Shannon Stott, PhD
Assistant Professor of Medicine
The Stott laboratory is comprised of bioengineers and chemists focused on translating technological advances to relevant applications in clinical medicine. Specifically, we are interested in using microfluidics and imaging technologies to create tools that increase understanding of cancer biology and of the metastatic process. In collaboration with the Toner, Haber and Maheswaran laboratories, we have developed a microfluidic device that can isolate extraordinary rare circulating tumor cells (CTCs) from the blood of cancer patients. We are striving to employ new imaging modalities to extract as much information as possible from these rare cells while pushing the technology further for early cancer detection. Ultimately, we hope that by working in close partnership with the molecular and cell biologist at the Mass General Cancer Center, we can create new tools that directly impact patient care.
Shannon Stott, PhD
Anh Hoang, PhD
Xiaocheng Jiang, Ph.D.
Eduardo Reategui, PhD
Fatih Sarioglu, PhD
Keith Wong, Ph.D
*co-directed with Mehmet Toner, PhD
Rapid technological advances in microfluidics, imaging and digital gene-expression profiling are converging to present new capabilities for blood, tissue and single-cell analysis. Our laboratory is interested in taking these advances and creating new technologies to help build understanding of the metastatic process. Our research focus is on 1) the development and application of microfluidic devices for the isolation and characterization of CTCs, 2) novel imaging strategies to characterize cancer cells and the dynamics of metastasis, and 3) the enrichment and analysis of exosomes and microvesicles using microfluidics.

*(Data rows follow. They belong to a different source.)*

(* ===== verification/ShredAggregate.v ===== *)
(** * An aggregate with crypto-shredding, end to end

    The aggregate runtime (aggregate/runtime.go) with a Shredder, the codec that
    the plugin generates for the event sum type, and the generated EncryptPII and
    DecryptPII of its variants: what is appended is sealed, and a replay after
    some subjects were forgotten folds the events without their fields. *)
From S2P Require Import Prelude Errors Streams Events Store Aggregate Shred Codegen CodegenPii CodegenPiiFacts CodegenSum CodegenSumFacts.
Import Access Codegen CodegenPii.

(** An event of the sum type: the Go type of the variant and its fields. *)
Notation SumEvent := (string * Event)%type.

Section Methods.
Context {A : AEAD} {W : Type} (s : Shredder.t W) (msgs : string -> option Message).
Notation SW := (W * DekCache.t)%type.

(** The variant of an event and its methods, when it has any. *)
Definition pii_of (x : SumEvent) : option (Message * PIIMethods) :=
  v ← msgs (fst x); pm ← emitPIIMethods v; Some (v, pm).

(** The methods of a variant, as the runtime asserts them on an event. *)
Definition variant_pii (x : SumEvent) : option (PIIEncoder SW SumEvent) :=
  y ← pii_of x;
  let enc := pii_encoder s (snd y) (snd x) in
  Some (mkPIIEncoder SW SumEvent (Subject enc)
    (fun t u w => let '(w1, z) := Aggregate.EncryptPII enc t u w in
       (w1, match z with Ok e => Ok (fst x, e) | Err a => Err a end))
    (fun t u w => let '(w1, z) := Aggregate.DecryptPII enc t u w in
       (w1, match z with Ok (e, red) => Ok ((fst x, e), red) | Err a => Err a end))).

(** CloneSum returns an equal event. *)
Definition sum_methods : EventMethods SW SumEvent :=
  mkEventMethods SW SumEvent variant_pii (fun x => Some x) (fun x => Some (Some x)).

(** The variants have distinct Go names of fields, and no override names an
    encrypted field. *)
Definition msgs_fine : Prop :=
  forall go v, msgs go = Some v -> NoDup (GoName <$> Fields v) /\ overrides_plain v = true.
End Methods.

Section Runtime.
Context {A : AEAD} {AL : AEADLaws A} {W : Type} {ok : W -> Prop}
  {rows : W -> gmap (string * string) KeyRow} {wraps : W -> string -> bytes -> Z -> bytes -> Prop}
  {current : W -> string -> Z} {s : Shredder.t W} {SL : ShredLaws ok rows wraps current s}.
Notation SW := (W * DekCache.t)%type.
Notation shred_ok := (shred_ok (ok := ok) (rows := rows) (wraps := wraps)).
Notation grows := (grows (ok := ok) (rows := rows) (wraps := wraps) (current := current)).
Context {S C : Type} (NewV7 : M SW UUID) (r : Aggregate.Runtime SW S C SumEvent)
  (msgs : string -> option Message) (st : CodegenSum.sumType)
  (Marshal : string -> Event -> res bytes) (Unmarshal : string -> bytes -> res Event).
Context (Hsh : Aggregate.rt_Shredder r = true)
  (Hcodec : Aggregate.rt_Codec r = CodegenSum.codec Marshal Unmarshal (CodegenSum.emitSumType st))
  (Hmeth : Aggregate.rt_Methods r = sum_methods s msgs)
  (Hcomp : CodegenSum.sum_compiles (CodegenSum.emitSumType st))
  (Hwire : forall go e b, Marshal go e = Ok b -> Unmarshal go b = Ok e)
  (Hmsgs : msgs_fine msgs).
Context (sid : StreamID.t) (Ht : tenant_plain (StreamID.Tenant sid)).

(** The subject of an event: its subject field, else the id of the stream. *)
Definition subject_in (pm : PIIMethods) (e : Event) : string :=
  if bool_decide (Subject_of pm e = "") then StreamID.ID sid else Subject_of pm e.

(** What a stored event carries: its fields, those to be protected sealed under
    keys that are held in [w]. *)
Definition stored (w : W) (x : SumEvent) (env : Envelope.t) : Prop :=
  exists e2, Decode (Aggregate.rt_Codec r) (Envelope.TypeURL env) (Envelope.SchemaVersion env) (Envelope.Payload env)
      = Ok (fst x, e2) /\
    match pii_of msgs x with
    | Some (v, pm) => none rejected v /\
        protected rows wraps w (StreamID.Tenant sid) (subject_in pm (snd x)) v (snd x) e2
    | None => e2 = snd x
    end.

(** The event as it is read when the subjects in [sh] are shredded, and the names
    of the fields that are lost. *)
Definition shredded_event (sh : string -> bool) (x : SumEvent) : SumEvent :=
  match pii_of msgs x with
  | Some (v, pm) => (fst x, without_shredded sh (subject_in pm (snd x)) v (snd x))
  | None => x
  end.
Definition shredded_names (sh : string -> bool) (x : SumEvent) : list string :=
  match pii_of msgs x with
  | Some (v, pm) => rf_Name <$> shredded_fields sh (subject_in pm (snd x)) v (snd x)
  | None => []
  end.

(** The subjects of [x]: those in [sh] are shredded in [w3], the others hold in
    [w3] the keys they held in [w2]. *)
Definition subjects_later (sh : string -> bool) (w2 w3 : W) (x : SumEvent) : Prop :=
  match pii_of msgs x with
  | Some (v, pm) => later rows wraps sh (StreamID.Tenant sid) (subject_in pm (snd x)) v (snd x) w2 w3
  | None => True
  end.

Lemma pii_of_Some x v pm : pii_of msgs x = Some (v, pm) ->
  emitPIIMethods v = Some pm /\ NoDup (GoName <$> Fields v) /\ overrides_plain v = true.
Proof using Hmsgs.
  unfold pii_of. destruct (msgs (fst x)) as [v'|] eqn:Hv; [|done]. simpl.
  destruct (emitPIIMethods v') as [pm'|] eqn:Hpm; [|done]. intros [= <- <-]. split; [done|]. by eapply Hmsgs.
Qed.

Lemma subject_kept w t u v pm e e2 :
  emitPIIMethods v = Some pm -> NoDup (GoName <$> Fields v) -> protected rows wraps w t u v e e2 ->
  Subject_of pm e2 = Subject_of pm e.
Proof.
  intros Hpm Hnd [_ Hrest]. unfold emitPIIMethods, classifyFields in Hpm. destruct (negb _); [done|].
  injection Hpm as <-. unfold Subject_of. cbn [pm_Subject].
  destruct (List.find isSubject _) as [pf|] eqn:Hf; [|done]. simpl. unfold get. rewrite Hrest; [done|].
  apply find_some in Hf as [Hin Hs]. apply list_elem_of_In, list_elem_of_fmap in Hin as (f & -> & Hf).
  intros g Hg Hsec Heq. exfalso. cbn in Hs, Heq. apply list_elem_of_In in Hg.
  apply list_elem_of_lookup in Hf as [i Hi]. apply list_elem_of_lookup in Hg as [j Hj].
  assert (i = j) as ->.
  { eapply (NoDup_lookup _ _ _ (GoName f) Hnd); rewrite list_lookup_fmap; [by rewrite Hi|by rewrite Hj, <- Heq]. }
  rewrite Hi in Hj. injection Hj as ->. unfold secret in Hsec. by rewrite Hs in Hsec.
Qed.

(** [w] to [w'] keeps the keys. *)
Definition keys_silent {B} (m : M SW B) : Prop :=
  forall w w' y, shred_ok w -> m w = (w', y) -> shred_ok w' /\ grows (fst w) (fst w').

Lemma stored_grows w w' x env : grows w w' -> stored w x env -> stored w' x env.
Proof.
  intros Hg (e2 & Hd & H). exists e2. split; [done|]. destruct (pii_of msgs x) as [[v pm]|]; [|done].
  destruct H as [Hr [Hp Hrest]]. split; [done|]. split; [|done]. intros f Hf Hs Hne.
  destruct (Hp f Hf Hs Hne) as (dek & c & Hh & Ho). exists dek, c. split; [by eapply holds_grows|done].
Qed.

Lemma encode_stored cfg x w w' ev env :
  keys_silent NewV7 -> shred_ok w -> Aggregate.encodeEvent NewV7 r sid cfg x w = (w', Ok ev) -> carries ev env ->
  stored (fst w') x env /\ shred_ok w' /\ grows (fst w) (fst w').
Proof using SL AL Hsh Hcodec Hmeth Hcomp Hwire Hmsgs Ht.
  intros HV7 Hok H Hc. unfold Aggregate.encodeEvent in H.
  apply bind_Ok in H as (w1 & y & Hy & H). apply bind_Ok in H as (w2 & enc & Henc%wrap_err_Ok & H).
  apply of_res_Ok in Henc as [-> Henc]. apply bind_Ok in H as (w3 & id & Hid & H). injection H as <- <-.
  destruct Hc as (_ & Htu & Hsv & _ & _ & _ & _ & _ & Hp & _). simpl in Htu, Hsv, Hp.
  assert (Hdec : Decode (Aggregate.rt_Codec r) (Envelope.TypeURL env) (Envelope.SchemaVersion env) (Envelope.Payload env) = Ok y).
  { rewrite Htu, Hp, Hcodec. rewrite Hcodec in Henc. cbn [Decode CodegenSum.codec].
    by apply (Decode_Encode Marshal Unmarshal). }
  assert (Hmain : stored (fst w1) x env /\ shred_ok w1 /\ grows (fst w) (fst w1)).
  { unfold Aggregate.encryptEvent in Hy. rewrite Hsh, Hmeth in Hy. cbn [asPII sum_methods] in Hy.
    unfold stored, variant_pii in *. destruct (pii_of msgs x) as [[v pm]|] eqn:Hpii.
    - destruct (pii_of_Some _ _ _ Hpii) as (Hpm & Hnd & Hov). cbn in Hy. unfold wrap_err, mbind, M_bind in Hy.
      unfold Aggregate.cloneProtoEvent, of_res in Hy. rewrite Hmeth in Hy. cbn in Hy. rewrite Hpii in Hy. cbn in Hy.
      change (Aggregate.subjectOf _ sid) with (subject_in pm (snd x)) in Hy.
      destruct (CodegenPii.EncryptPII s pm _ _ (w, snd x)) as [[w1' e2] [[]|z]] eqn:HE; [|done].
      injection Hy as <- <-.
      destruct (EncryptPII_protects (SL := SL) v pm Hpm Hnd Hov _ _ Ht _ _ _ _ Hok HE) as (Hr & Hok1 & Hg & Hpr).
      split; [|done]. by exists e2.
    - cbn in Hy. injection Hy as <- <-. split; [|split; [done|apply grows_refl, Hok]]. exists (snd x). by destruct x. }
  destruct Hmain as (Hst & Hok1 & Hg1). destruct (HV7 _ _ _ Hok1 Hid) as [Hok3 Hg3].
  split_and!; [by eapply stored_grows|done|by eapply grows_trans].
Qed.

Lemma decode_stored sh x env w2 w3 w4 x' red :
  honest (s := s) -> stored w2 x env -> subjects_later sh w2 (fst w3) x -> shred_ok w3 ->
  Aggregate.decodeEvent r sid env w3 = (w4, Ok (x', red)) ->
  x' = shredded_event sh x /\ red = shredded_names sh x /\ shred_ok w4 /\ grows (fst w3) (fst w4).
Proof using SL AL Hsh Hmeth Hmsgs Ht.
  intros Hhon (e2 & Hd & Hst) Hl Hok H. unfold Aggregate.decodeEvent in H.
  apply bind_Ok in H as (w3' & y & Hy%wrap_err_Ok & H). apply of_res_Ok in Hy as [-> Hy]. rewrite Hd in Hy. injection Hy as <-.
  unfold Aggregate.decryptEvent in H. rewrite Hsh, Hmeth in H. cbn [asPII sum_methods] in H.
  unfold variant_pii, shredded_event, shredded_names, subjects_later in *.
  assert (Hpx : pii_of msgs (fst x, e2) = pii_of msgs x) by done. rewrite Hpx in H.
  destruct (pii_of msgs x) as [[v pm]|] eqn:Hpii.
  - destruct (pii_of_Some _ _ _ Hpii) as (Hpm & Hnd & Hov). destruct Hst as [Hr Hp]. cbn in H. unfold wrap_err in H. cbn in H.
    change (Aggregate.subjectOf _ sid) with (subject_in pm e2) in H.
    assert (Hsub : subject_in pm e2 = subject_in pm (snd x)) by (unfold subject_in; by erewrite subject_kept).
    rewrite Hsub in H.
    destruct (CodegenPii.DecryptPII s pm _ _ (w3, e2)) as [[w4' e4] [red' [z|]]] eqn:HD; [done|]. injection H as <- <- <-.
    destruct (DecryptPII_reveals (SL := SL) v pm Hpm Hnd Hov _ _ Ht _ _ _ _ _ _ _ _ _ Hhon Hr Hp Hok Hl HD)
      as (H1 & _ & H3 & H4).
    by destruct (H1 eq_refl) as [-> ->].
  - cbn in H. injection H as <- <- <-. subst e2. split_and!; [by destruct x|done|done|apply grows_refl, Hok].
Qed.
Lemma subjects_later_grows sh w2 w3 w4 x : grows w3 w4 -> subjects_later sh w2 w3 x -> subjects_later sh w2 w4 x.
Proof.
  intros Hg. unfold subjects_later. destruct (pii_of msgs x) as [[v pm]|]; [|done]. intros Hl f Hf Hs Hne.
  specialize (Hl f Hf Hs Hne). destruct (sh _).
  - destruct Hl as (b & n & Hr). exists b, n. eapply lookup_weaken; [done|]. apply Hg.
  - intros dek Hh. eapply holds_grows; [done|]. by apply Hl.
Qed.

(** The envelopes carry the events [xs], each stored in some earlier world. *)
Definition carries_events (sh : string -> bool) (w3 : W) : list Envelope.t -> list SumEvent -> Prop :=
  Forall2 (fun env x => exists w2, stored w2 x env /\ subjects_later sh w2 w3 x).

Lemma replay_stored sh envs xs : forall state v red w3 w4 state' v' red',
  honest (s := s) -> carries_events sh (fst w3) envs xs -> shred_ok w3 ->
  Aggregate.replay r sid envs state v red w3 = (w4, Ok (state', v', red')) ->
  state' = foldl (Evolve (Aggregate.rt_Decider r)) state (shredded_event sh <$> xs) /\
  red' = red ++ concat (shredded_names sh <$> xs).
Proof using SL AL Hsh Hmeth Hmsgs Ht.
  revert xs. induction envs as [|env envs IH]; intros xs state v red w3 w4 state' v' red' Hhon HF Hok H;
    inversion HF as [|? x ? xs' (w2 & Hst & Hl) HF']; subst.
  { injection H as <- <- <- <-. by rewrite app_nil_r. }
  cbn [Aggregate.replay] in H. apply bind_Ok in H as (w5 & [x' red1] & Hd & H).
  destruct (decode_stored sh x env w2 w3 w5 x' red1 Hhon Hst Hl Hok Hd) as (-> & -> & Hok5 & Hg).
  apply (IH xs') in H as [-> ->]; [|done| |done].
  - split; [done|]. rewrite fmap_cons. cbn [concat snd]. by rewrite app_assoc.
  - eapply Forall2_impl; [exact HF'|]. intros env' y (w & Hs & Hy). exists w. split; [done|].
    by eapply subjects_later_grows.
Qed.
End Runtime.

(** A runtime with a Shredder whose codec, CloneSum and PII methods were
    generated from the event sum type [st] and its variants [msgs]. *)
Record generated_runtime {A : AEAD} {W S C : Type} (s : Shredder.t W)
    (r : Aggregate.Runtime (W * DekCache.t) S C SumEvent) (msgs : string -> option Message)
    (st : CodegenSum.sumType) : Prop := {
  gr_shredder : Aggregate.rt_Shredder r = true;
  gr_codec : exists Marshal Unmarshal,
    Aggregate.rt_Codec r = CodegenSum.codec Marshal Unmarshal (CodegenSum.emitSumType st) /\
    forall go e b, Marshal go e = Ok b -> Unmarshal go b = Ok e;
  gr_compiles : CodegenSum.sum_compiles (CodegenSum.emitSumType st);
  gr_methods : Aggregate.rt_Methods r = sum_methods s msgs;
  gr_msgs : msgs_fine msgs
}.

(** C26: an aggregate with crypto-shredding, for messages in which no field is
    keyed by a sealed field, tenants without a bar in their id, and DEK caches
    that agree with the store (a process that forgot a subject elsewhere and
    still has its DEK cached is not covered).  An event that the runtime encodes
    for a stream is stored with its secret fields sealed under its subjects'
    keys.  When the stream is later loaded by a runtime without a state cache,
    after any subjects were forgotten while the others kept their keys, and the
    load succeeds, the state is the fold of exactly the events that were
    handled, with nothing but the fields of the forgotten subjects emptied.
    (With a state cache the plaintext outlives the subject's key.) *)
Theorem shredded_aggregate {A : AEAD} (AL : AEADLaws A) {W S C} (s : Shredder.t W) ok rows wraps current
    (SL : ShredLaws ok rows wraps current s) (NewV7 : M (W * DekCache.t) UUID)
    (r : Aggregate.Runtime (W * DekCache.t) S C SumEvent) msgs st sid :
  generated_runtime s r msgs st -> honest (s := s) -> tenant_plain (StreamID.Tenant sid) ->
  keys_silent (ok := ok) (rows := rows) (wraps := wraps) (current := current) NewV7 ->
  keys_silent (ok := ok) (rows := rows) (wraps := wraps) (current := current) (ReadStream (Aggregate.rt_Store r) sid 0) ->
  (forall cfg x w w' ev env, shred_ok (ok := ok) (rows := rows) (wraps := wraps) w ->
     Aggregate.encodeEvent NewV7 r sid cfg x w = (w', Ok ev) -> carries ev env ->
     stored (rows := rows) (wraps := wraps) r msgs sid (fst w') x env) /\
  (forall sh xs w w1 envs w2 state version, Aggregate.rt_StateCodec r = None ->
     shred_ok (ok := ok) (rows := rows) (wraps := wraps) w ->
     ReadStream (Aggregate.rt_Store r) sid 0 w = (w1, Ok envs) ->
     carries_events (rows := rows) (wraps := wraps) r msgs sid sh (fst w) envs xs ->
     Aggregate.Load r sid w = (w2, Ok (state, version)) ->
     state = foldl (Evolve (Aggregate.rt_Decider r)) (Initial (Aggregate.rt_Decider r)) (shredded_event msgs sid sh <$> xs)).
Proof.
  intros [Hsh (Marshal & Unmarshal & Hcodec & Hwire) Hcomp Hmeth Hmsgs] Hhon Ht HV7 Hread. split.
  - intros cfg x w w' ev env Hok He Hc.
    by apply (encode_stored (SL := SL) NewV7 r msgs st Marshal Unmarshal Hsh Hcodec Hmeth Hcomp Hwire Hmsgs sid Ht cfg x w w' ev env).
  - intros sh xs w w1 envs w2 state version Hno Hok Hr Hxs HL.
    destruct (Hread _ _ _ Hok Hr) as [Hok1 Hg1].
    unfold Aggregate.Load in HL. apply bind_Ok in HL as (w0 & base & Hb & HL).
    unfold Aggregate.cachedBase in Hb. rewrite Hno in Hb.
    injection Hb as <- <-.
    apply bind_Ok in HL as (w3 & envs' & He & HL). apply wrap_err_Ok in He. cbn [snd fst] in He, HL.
    rewrite Hr in He. injection He as <- <-. apply bind_Ok in HL as (w4 & [[state' v'] red'] & Hrep & HL).
    apply (replay_stored (SL := SL) r msgs Hsh Hmeth Hmsgs sid Ht sh envs xs) in Hrep as [-> _]; [|done| |done].
    + apply bind_Ok in HL as (w5 & [] & _ & HL). by injection HL as _ <- _.
    + eapply Forall2_impl; [exact Hxs|]. intros env y (w' & Hs & Hy). exists w'. split; [done|].
      by eapply subjects_later_grows.
Qed.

Microfluidics for Circulating Tumor Cell Analysis
One of the proposed mechanisms of cancer metastasis is the dissemination of tumor cells from the primary organ into the blood stream. A cellular link between the primary malignant tumor and the peripheral metastases has been established in the form of CTCs in peripheral blood. While extremely rare (1 in 10 billion cells), these cells provide a potentially accessible source for early detection, characterization and monitoring of cancers that would otherwise require invasive serial biopsies. The emerging fields of medical technology and microfluidics offer a radically different approach to rare cell detection, which is particularly relevant to the isolation of CTCs. Working in collaboration with Drs. Mehmet Toner, Shyamala Maheswaran and Daniel Haber, we have designed a high throughput microfluidic device, the CTC-Chip, that allows the isolation and characterization of CTCs from the peripheral blood of cancer patients. The chip design was centered on the concept of passive mixing of blood through the generation of microvortices, ultimately improving the capture of rare cells by dramatically increasing the number of interactions between the target CTCs and the antibody-coated substrate. Using blood from patients with metastatic and localized cancer, we have demonstrated the ability to isolate, enumerate and molecularly characterize putative CTCs with high sensitivity and specificity. Additionally, microclusters of CTCs have been captured in a rare number of patient samples. These clusters of CTCs present an intriguing phenomenon; however their significance has yet to be determined. Ongoing projects include translating the technology for early cancer detection, exploring these clusters of CTCs, increasing capture sensitivity through amplification of cell surface antigens, and the design of biomaterials for the release of the rare cells from the device surface.
High-content and high-throughput imaging of cancer cells
Cancer cells can be highly heterogeneous, with rare metastasis precursors capable of giving rise to a metastatic lesion mixed in with other tumor cells undergoing apoptosis. Thus, due to this heterogeneity, quantitative, robust analysis for individual cells may be critical for determining a particular cancer cells’ their clinical relevance in different disease contexts. Due to limitations in the number of distinct spectra that can be used in wide-field fluorescence imaging, high throughput characterization of cells and tissue is traditionally done with three to four colors. Our lab is exploring alternative imaging modalities, such as multi-spectral imaging (MSI), to enable quantitative analysis of multiple (8+) markers on a single cell. Our interest in MSI is driven by the technology’s capability to image as many colors as distinct antibodies available and by dramatic reductions in sample autofluorescence. We are also interested in using this technology to develop an automated system to quantitatively analyze RNA-ISH and FISH signals in cells and tissue.
Microvesicle and Exosome Characterization
Microvesicles have been implicated in promoting tumor progression by manipulating the surrounding microenvironment. Researchers have hypothesized that microvesicles shed from the membranes of tumors transport RNA and proteins that promote tumor growth, and studies have shown that microvesicles are present in the serum of patients with glioblastoma. Ongoing work in my lab, performed in collaboration with Dr. Xandra Breakefield of the Mass General Neurogenetics Unit, is exploring the use of microfluidics to purify microvesicles from serum and use of their RNA content as a biomarker, specifically the expression of epithelial growth factor receptor (EGFRvIII).